Go do Shoppo, whatever it is.

Just see what your body's capable of instead of just it being something to objectify.

I think it goes, go do the Pilates, except if you're 200 pounds.

Okay.

I'm just kidding.

Go do the Pilates at whatever size.

Go try anything.

Like

your body isn't just a thing to be,

you know, looked at.

It can be amazing.

It's also crazy how many options you have.

You have every option under the sun for different types of sports or a way to get your body moving or competing.

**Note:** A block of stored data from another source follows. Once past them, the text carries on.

(* ===== verification/Threads.v ===== *)
(** * Control blocks of threads
    ([TaskControlBlock::new] of [os/src/task/task.rs], [os/src/syscall/thread.rs],
    [ProcessControlBlock::sys_clone] of [os/src/task/process.rs] and [sys_clone]
    of [os/src/syscall/process.rs])

    Making a thread takes a thread id, a user stack and a trap context from the
    process and a kernel stack from the kernel address space; the two spaces
    share the frame allocator and physical memory. *)

From S2P Require Import Prelude Address PhysMem IdAlloc FrameAlloc PageTable Sv39 UserMem MemorySet MapAreaSpec.
From S2P Require Import MemorySetSpec MemorySetOps Mmap Fork Elf UserRes StackProps TrapCx Exec ExecProps Timer Signal Sched.

(** ** State *)

(** The kernel's part: [KERNEL_SPACE], [KSTACK_ALLOCATOR] and the ready queue,
    in which a task is named by the identifier of its kernel stack. *)
Record Machine := mkMach {
  mc_mem : KMem;
  mc_kernel : MemorySet SV39PageTable;
  mc_kstacks : RecycleAllocator;
  mc_ready : list Z;
}.

Record TCB := mkTCB {
  tcb_kstack : Z;
  tcb_res : option Z;
  tcb_cx_ppn : Z;
  tcb_task_cx : TaskContext;
  tcb_status : TaskStatus;
  tcb_exit_code : option Z;
}.

(** The part of a process control block that threads use. *)
Record UProc := mkUP {
  up_space : MemorySet SV39PageTable;
  up_ids : RecycleAllocator;
  up_tasks : list (option TCB);
}.

Definition kernel_view (mc : Machine) : Spaced SV39PageTable := mkSp (mc_mem mc) (mc_kernel mc) (mc_kstacks mc).
Definition user_view (mc : Machine) (p : UProc) : Spaced SV39PageTable := mkSp (mc_mem mc) (up_space p) (up_ids p).

Definition on_kernel {A} (f : K (Spaced SV39PageTable) A) : K Machine A := λ mc,
  match f (kernel_view mc) with
  | Done (a, s) => Done (a, mkMach (sp_mem s) (sp_space s) (sp_ids s) (mc_ready mc))
  | Panic => Panic
  end.

Definition on_user {A} (p : UProc) (f : K (Spaced SV39PageTable) A) : K Machine (A * UProc) := λ mc,
  match f (user_view mc p) with
  | Done (a, s) => Done ((a, mkUP (sp_space s) (sp_ids s) (up_tasks p)), mkMach (sp_mem s) (mc_kernel mc) (mc_kstacks mc) (mc_ready mc))
  | Panic => Panic
  end.

Definition on_memory (f : mem → mem) : K Machine unit :=
  kmodify (λ mc, mkMach (with_mem f (mc_mem mc)) (mc_kernel mc) (mc_kstacks mc) (mc_ready mc)).

Definition enqueue (t : TCB) : K Machine unit :=
  kmodify (λ mc, mkMach (mc_mem mc) (mc_kernel mc) (mc_kstacks mc) (mc_ready mc ++ [tcb_kstack t])).

(** ** Operations; [trap_return] and [trap_handler] are the addresses of the
    functions, [sst] is the value of [sstatus] *)

Section ops.
Context (trap_return trap_handler : Z).

Definition task_new (p : UProc) (alloc : bool) : K Machine (TCB * UProc) :=
  '(res, p) ← on_user p (task_user_res_new alloc);
  '(cx_ppn, p) ← on_user p (trap_cx_ppn res);
  kstack ← on_kernel kstack_alloc;
  let kstack_top := get_top kstack in
  mret (mkTCB kstack (Some res) cx_ppn (goto_trap_return trap_return kstack_top) Ready None, p).

(** [while tasks.len() < n { tasks.push(None) }] *)
Definition pad_tasks (tasks : list (option TCB)) (n : Z) : list (option TCB) :=
  tasks ++ replicate (Z.to_nat n - length tasks) None.

Definition sys_thread_create (sst : Z) (p : UProc) (entry arg : Z) : K Machine (Z * UProc) :=
  '(new_task, p) ← task_new p true;
  enqueue new_task ;;
  tid ← kunwrap (tcb_res new_task);
  let tasks := <[Z.to_nat tid := Some new_task]> (pad_tasks (up_tasks p) (tid + 1)) in
  mc ← kget;
  let cx := app_init_context sst entry (ustack_top tid) (token (mc_kernel mc)) (get_top (tcb_kstack new_task)) trap_handler in
  on_memory (λ m, put_trap_cx m (tcb_cx_ppn new_task) cx) ;;
  on_memory (λ m, put_reg m (tcb_cx_ppn new_task) r_a0 arg) ;;
  mret (as_isize tid, mkUP (up_space p) (up_ids p) tasks).

(** [cur] is the current task. *)
Definition sys_gettid (cur : TCB) : outcome Z := tid ← unwrap (tcb_res cur); Done (as_isize tid).

(** Dropping the last reference to an exited task gives its kernel stack back. *)
Definition sys_waittid (cur : TCB) (p : UProc) (tid : Z) : K Machine (Z * UProc) :=
  own ← kunwrap (tcb_res cur);
  if own =? tid then mret (-1, p)
  else
    waited ← kunwrap (up_tasks p !! Z.to_nat tid);
    match waited with
    | None => mret (-1, p)
    | Some t =>
        match tcb_exit_code t with
        | Some exit_code =>
            on_kernel (kstack_drop (tcb_kstack t)) ;;
            mret (exit_code, mkUP (up_space p) (up_ids p) (<[Z.to_nat tid := None]> (up_tasks p)))
        | None => mret (-2, p)
        end
    end.

(** ** [sys_clone] *)

(** [CloneFlags]: every bit from [CLONE_VM] (bit 8) to [CLONE_IO] (bit 31). *)
Definition clone_flags_all : Z := Z.shiftl (Z.ones 24) 8.
Definition CLONE_PARENT_SETTID : Z := 0x00100000.

(** The space and the main thread of the child: [ProcessControlBlock::sys_clone]. *)
Definition clone_task (strampoline : Z) (parent : UProc) : K Machine UProc :=
  kassert (length (up_tasks parent) =? 1)%nat ;;
  mc ← kget;
  '(memory_set, m) ← klift (from_existed_user strampoline (up_space parent) (mc_mem mc));
  kput (mkMach m (mc_kernel mc) (mc_kstacks mc) (mc_ready mc)) ;;
  let memory_set := mkMS (page_table memory_set) (areas memory_set) (brk (up_space parent)) (heap_start (up_space parent)) in
  let child := mkUP memory_set ra_new [] in
  slot0 ← kunwrap (up_tasks parent !! 0%nat);
  parent_task ← kunwrap slot0;
  kunwrap (tcb_res parent_task) ;;
  '(task, child) ← task_new child false;
  let child := mkUP (up_space child) (up_ids child) (up_tasks child ++ [Some task]) in
  on_memory (λ m, put_kernel_sp m (tcb_cx_ppn task) (get_top (tcb_kstack task))) ;;
  enqueue task ;;
  mret child.

(** [pid] is the one the child was given. *)
Definition sys_clone (strampoline : Z) (parent : UProc) (pid flags stack ptid tls ctid : Z) : K Machine (Z * UProc) :=
  let copy_flags := Z.land (Z.land flags (Z.lnot 0xff)) clone_flags_all in
  kassert (Z.land (Z.land flags (Z.lnot 0xff)) (Z.lnot clone_flags_all) =? 0) ;;
  child ← clone_task strampoline parent;
  (if Z.land copy_flags CLONE_PARENT_SETTID =? CLONE_PARENT_SETTID then
     mc ← kget;
     a ← klift (translated_refmut (km_mem (mc_mem mc)) (token (up_space parent)) ptid);
     on_memory (λ m, store_bytes m a (Z_to_little_endian 4 8 (pid mod 2 ^ 32)))
   else mret ()) ;;
  slot0 ← kunwrap (up_tasks child !! 0%nat);
  task ← kunwrap slot0;
  on_memory (λ m, put_reg m (tcb_cx_ppn task) r_a0 0) ;;
  mret (as_isize pid, child).
End ops.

And the idea that all of our bodies are supposed to do one specific thing or sort of pigeonhole yourself.

Yeah.

Not only is it your body, but it's also the way your mind works.

Like I always talk about, I've talked about recently about how I coach now and say that you can either be a Jason or a Travis.

Jason, my husband is analytical.

My brother-in-law, Travis, is very fluid, like turns his brain off and just goes.

And so we talk about that a lot.

Those two mindsets, you can find spaces for them in any sport, but ultimately, like they might do better at one sport than another sport.

The way you learn might dictate what sport you should get involved in.

Like all of those things come into play.

I think it's so sad that some girls might not have the opportunity to try a bunch of different sports, but also some of them are just told, like, this is a sport you're going to try.

And then when it doesn't stick or it doesn't feel good or you're not excelling at it, a lot of people, I think, get really discouraged.

Speaking of your, your lipstick on the pitch, you have one of the best videos I've ever seen on social media,

a little friend to walk out on the tunnel.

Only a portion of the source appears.